To mitigate losses in a changed climate, farmers will have to take a multi-pronged approach. Irrigation methods will have to change and tighter water use regulations may become normalised. In some places, farms will plant new crop species altogether. 

An emerging tool of agricultural adaptation are biostimulants that help crops survive lengthier dry spells. Elicit Plant, a French agri-biotech company founded in 2017, is one of a growing number of European startups specialising in drought-related agricultural biotech. 

Their product is a plant-based molecule which improves plant resistance to water stress, a crop trait that will become much more desirable to farmers across the world over the coming decades. 

The active molecule in Elicit Plant’s product is called phytosterol, a lipid naturally found in plant cells that activates water stress mechanisms.

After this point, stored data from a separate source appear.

Lemma failedTests_loop (t : model.Task) (testIds : gmap string bool)
    (results : list model.TestResult) (acc : list jiraTestFailure) :
  fold_left
    (fun tests test =>
       if default false (testIds !! model.TestFile test) then
         tests ++ [ {| Name := cleanTestName (model.TestFile test);
                       URL := model.URL test;
                       HistoryURL := historyURL t (cleanTestName (model.TestFile test)) |} ]
       else tests)
    results acc
  = acc ++ map (failureDetail t)
             (List.filter (fun test => default false (testIds !! model.TestFile test))
                results).
Proof.
  revert acc. induction results as [|r results IH]; intros acc;
    cbn [fold_left List.filter map].
  - now rewrite app_nil_r.
  - rewrite IH. destruct (default false (testIds !! model.TestFile r)).
    + cbn [map]. now rewrite <- List.app_assoc.
    + reflexivity.
Qed.

Lemma failedTests_filter (t : model.Task) (ids : list string) :
  failedTests t (testIdSet ids)
  = map (failureDetail t)
      (List.filter (fun test => bool_decide (model.TestFile test ∈ ids))
         (model.TestResults t)).
Proof.
  unfold failedTests. rewrite failedTests_loop. cbn [app]. f_equal.
  apply List.filter_ext. intros r. apply testIdSet_lookup.
Qed.

(** Two selections with the same members build the same membership map. *)
Lemma testIdSet_members (ids1 ids2 : list string) :
  (forall id : string, id ∈ ids1 <-> id ∈ ids2) ->
  testIdSet ids1 = testIdSet ids2.
Proof.
  intros H. apply map_eq. intros k. unfold testIdSet.
  rewrite !testIdSet_loop.
  destruct (decide (k ∈ ids1)) as [H1|H1], (decide (k ∈ ids2)) as [H2|H2];
    try reflexivity; exfalso; apply H in H1 || apply H in H2; contradiction.
Qed.

End Selection.

(** C3. The failure details are the task's test results, walked in their
    stored order, restricted to the entries whose raw identifier is one of
    the selected identifiers, each mapped to its detail record.  The order
    of the selection plays no part, and a selected identifier that names no
    result of the task changes nothing. *)
Theorem failedTests_selected (t : model.Task) (ids : list string) :
  failedTests t (testIdSet ids)
  = map (failureDetail t)
      (List.filter (fun test => bool_decide (model.TestFile test ∈ ids))
         (model.TestResults t)) /\
  (forall ids' : list string, Permutation ids ids' ->
     failedTests t (testIdSet ids') = failedTests t (testIdSet ids)) /\
  (forall id : string, id ∉ map model.TestFile (model.TestResults t) ->
     failedTests t (testIdSet (id :: ids)) = failedTests t (testIdSet ids)).
Proof.
  split; [apply failedTests_filter|]. split.
  - intros ids' Hp. f_equal. apply testIdSet_members.
    intros id. now rewrite Hp.
  - intros id Hid. rewrite !failedTests_filter. f_equal.
    apply List.filter_ext_in. intros r Hr.
    apply bool_decide_ext. rewrite elem_of_cons.
    split; [|tauto]. intros [E|?]; [|assumption].
    exfalso. apply Hid. rewrite <- E.
    apply list_elem_of_In, in_map, Hr.
Qed.

Lemma failedTests_selected_witness :
  let t := model.mkTask "123" "T" "V" "P"
             [model.mkTestResult "dir/foo.js" "u1"; model.mkTestResult "bar.js" "u2";
              model.mkTestResult "baz.js" "u3"] in
  failedTests t (testIdSet ["bar.js"; "dir/foo.js"; "foo.js"])
  = failedTests t (testIdSet ["foo.js"; "dir/foo.js"; "bar.js"]) /\
  failedTests t (testIdSet ["missing.js"; "bar.js"])
  = failedTests t (testIdSet ["bar.js"]).
Proof.
  intros t. split.
  - destruct (failedTests_selected t ["foo.js"; "dir/foo.js"; "bar.js"])
      as (_ & Hperm & _).
    apply Hperm.
    apply (Permutation_rev ["foo.js"; "dir/foo.js"; "bar.js"]).
  - destruct (failedTests_selected t ["bar.js"]) as (_ & _ & Hmiss).
    apply Hmiss. cbn. rewrite !elem_of_cons, elem_of_nil.
    intros [H|[H|[H|H]]]; try discriminate H; exact H.
Defined.

(** C10. The selection is a set: two selection lists with the same
    members, whatever their order and multiplicities, give the same
    membership map, hence the same failure details, the same summary and
    description, and the same handler altogether. *)
Theorem selection_is_a_set (bbp : BuildBaronPlugin) (tmpl : Template)
    (taskId userId : string) (t : model.Task) (ids1 ids2 : list string) :
  (forall id : string, id ∈ ids1 <-> id ∈ ids2) ->
  testIdSet ids1 = testIdSet ids2 /\
  failedTests t (testIdSet ids1) = failedTests t (testIdSet ids2) /\
  getSummary (model.DisplayName t) (failedTests t (testIdSet ids1))
  = getSummary (model.DisplayName t) (failedTests t (testIdSet ids2)) /\
  getDescription tmpl t userId (failedTests t (testIdSet ids1))
  = getDescription tmpl t userId (failedTests t (testIdSet ids2)) /\
  fileTicket bbp tmpl (mkInput taskId ids1) = fileTicket bbp tmpl (mkInput taskId ids2).
Proof.
  intros H. apply testIdSet_members in H.
  unfold fileTicket. cbn [TaskId TestIds]. rewrite H. repeat split; reflexivity.
Qed.

Lemma selection_is_a_set_witness :
  let t := model.mkTask "123" "T" "V" "P"
             [model.mkTestResult "dir/foo.js" "u1"; model.mkTestResult "bar.js" "u2"] in
  failedTests t (testIdSet ["bar.js"; "dir/foo.js"; "bar.js"; "bar.js"])
  = failedTests t (testIdSet ["dir/foo.js"; "bar.js"]).
Proof.
  intros t.
  apply (selection_is_a_set (mkPlugin (mkOptions "h" "u" "p")) DescriptionTemplate
           "123" "bob" t ["bar.js"; "dir/foo.js"; "bar.js"; "bar.js"]
           ["dir/foo.js"; "bar.js"]).
  intros id. rewrite !elem_of_cons, elem_of_nil. tauto.
Defined.

(** ** The description *)

(** Parsing the template text succeeds, so that [template.Must] does not
    panic, and gives [DescriptionTemplate]. *)
Lemma DescriptionTemplate_parsed :
  Parse DescriptionTemplateString = Ok DescriptionTemplate.
Proof. vm_compute. reflexivity. Qed.

(** The body of the [range] action renders one test line, followed by a
    blank line, per failure. *)
Lemma range_body_renders (body : list Node) (tests : list jiraTestFailure) :
  body = [TextNode "*"; ActionNode ["Name"]; TextNode "* - [Logs|";
          ActionNode ["URL"]; TextNode "] | [History|";
          ActionNode ["HistoryURL"]; TextNode ("]" +:+ nl +:+ nl)] ->
  walkAll (fun elem => walkAll (fun n' => execNode n' elem) body)
    (map failureValue tests)
  = Ok (paragraphs (map testLine tests)).
Proof.
  intros ->. induction tests as [|f tests IH]; [reflexivity|].
  cbn [map walkAll paragraphs]. cbn [map walkAll] in IH. rewrite IH.
  cbn. unfold testLine. f_equal.
  repeat (rewrite ?app_assoc_string; cbn [append]). reflexivity.
Qed.

(** C6. For every task, user and list of failure details the renderer
    succeeds, and its output is the heading (display name and build variant
    linked to [<UIRoot>/task/<TaskId>]), then one line per failure (bolded
    name, Logs link to its URL, History link to its history URL) in the
    order of the input, then the attribution line naming the user; with no
    failure the heading and the attribution remain and there is no test
    line. *)
Theorem getDescription_renders (t : model.Task) (userId : string)
    (tests : list jiraTestFailure) :
  getDescription DescriptionTemplate t userId tests
  = Ok (nl +:+ headingLine t +:+ nl +:+ nl
        +:+ paragraphs (map testLine tests)
        +:+ nl +:+ nl +:+ nl +:+ nl +:+ attributionLine userId +:+ nl) /\
  List.length (map testLine tests) = List.length tests /\
  (forall (i : nat) (f : jiraTestFailure),
     nth_error tests i = Some f ->
     nth_error (map testLine tests) i = Some (testLine f)) /\
  getDescription DescriptionTemplate t userId []
  = Ok (nl +:+ headingLine t +:+ nl +:+ nl
        +:+ nl +:+ nl +:+ nl +:+ nl +:+ attributionLine userId +:+ nl).
Proof.
  assert (Hgen : forall fs : list jiraTestFailure,
    getDescription DescriptionTemplate t userId fs
    = Ok (nl +:+ headingLine t +:+ nl +:+ nl
          +:+ paragraphs (map testLine fs)
          +:+ nl +:+ nl +:+ nl +:+ nl +:+ attributionLine userId +:+ nl)).
  { intros fs. unfold getDescription, Execute, DescriptionTemplate.
    cbn [walkAll execNode evalField indirect lookupField String.eqb Ascii.eqb Bool.eqb
         printValue taskValue].
    match goal with
    | |- context [walkAll ?f (map failureValue fs)] =>
        replace (walkAll f (map failureValue fs))
          with (Ok (paragraphs (map testLine fs)))
          by (symmetry; exact (range_body_renders _ fs eq_refl))
    end.
    unfold headingLine, attributionLine, nl, UIRoot.
    f_equal. repeat (rewrite ?app_assoc_string; cbn [append ascii_of_nat ascii_of_pos
      Pos.of_succ_nat Pos.succ]). reflexivity. }
  split; [apply Hgen|]. split; [apply length_map|]. split; [|apply (Hgen [])].
  intros i f Hf. now rewrite nth_error_map, Hf.
Qed.

Lemma getDescription_renders_witness :
  nth_error
    (map testLine [mkJiraTestFailure "foo.js" "u1" "h1"; mkJiraTestFailure "bar.js" "u2" "h2"])
    1
  = Some "*bar.js* - [Logs|u2] | [History|h2]".
Proof.
  destruct (getDescription_renders (model.mkTask "123" "T" "V" "P" []) "bob"
              [mkJiraTestFailure "foo.js" "u1" "h1"; mkJiraTestFailure "bar.js" "u2" "h2"])
    as (_ & _ & Hnth & _).
  apply (Hnth 1%nat (mkJiraTestFailure "bar.js" "u2" "h2")). reflexivity.
Defined.

(** ** The handler *)

Section Handler.

Variable bbp : BuildBaronPlugin.
Variable tmpl : Template.
Variable input : ticketInput.

(** The request map the handler lays out holds the listed fields. *)
Lemma request_fields (t : model.Task) (u : user.DBUser) (summary description : string) :
  <["description" := JString description]>
    (<["reporter" := JMap {["name" := user.Id u]}]>
       (<["assignee" := JMap {["name" := user.Id u]}]>
          (<["issuetype" := JMap {["name" := "Build Failure"]}]>
             (<[FailingTasksField := JStrings [model.DisplayName t]]>
                (<["summary" := JString summary]>
                   (<["project" := JMap {["key" := "BF"]}]> ∅))))))
  = (list_to_map (ticketFields t u summary description) : gmap string JiraValue).
Proof.
  apply map_eq. intros k. unfold ticketFields, FailingTasksField.
  cbn [list_to_map foldr uncurry fst snd].
  rewrite !lookup_insert. repeat case_decide; subst; try reflexivity; try congruence.
Qed.

(** A handler run by fixed collaborators performs one of its traces. *)
Lemma run_runs (w : World) (h : Handler) : runs h (run w h).
Proof.
  induction h as [|k IH|taskId k IH|level format k IH|host un pw request k IH
                  |status body k IH]; cbn [run].
  - constructor.
  - constructor. apply IH.
  - destruct (findTask w taskId) as [t err]. constructor. apply IH.
  - constructor. apply IH.
  - constructor. apply IH.
  - constructor. apply IH.
Qed.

Sold under the name Best-a, Elicit Plant already markets it internationally for corn and soy crops. 

The product functions as an external, additional source of this molecule to the water-stressed plant. When applied to the plant leaf, it is designed to encourage root system growth so the crop can tap into water stores deeper underground. The substance also reduces evapotranspiration, a natural plant metabolic process that releases moisture from its leaves into the air. 

In 2022, Elicit Plant obtained €16M in financing including from an equity component led by Sofinnova Partners and supported by the European Circular Bioeconomy Fund and BPI France. It plans to use the funds to commercialise.

Apart from price point, the major factor that determines the uptake of new agricultural biotech is proof it works in the field. Farmers tend to be conservative in their methods, a hedge against the nature of their product: year-long crop maturation cycles combined with the uncertainties of weather, crop diseases, and changing market prices. 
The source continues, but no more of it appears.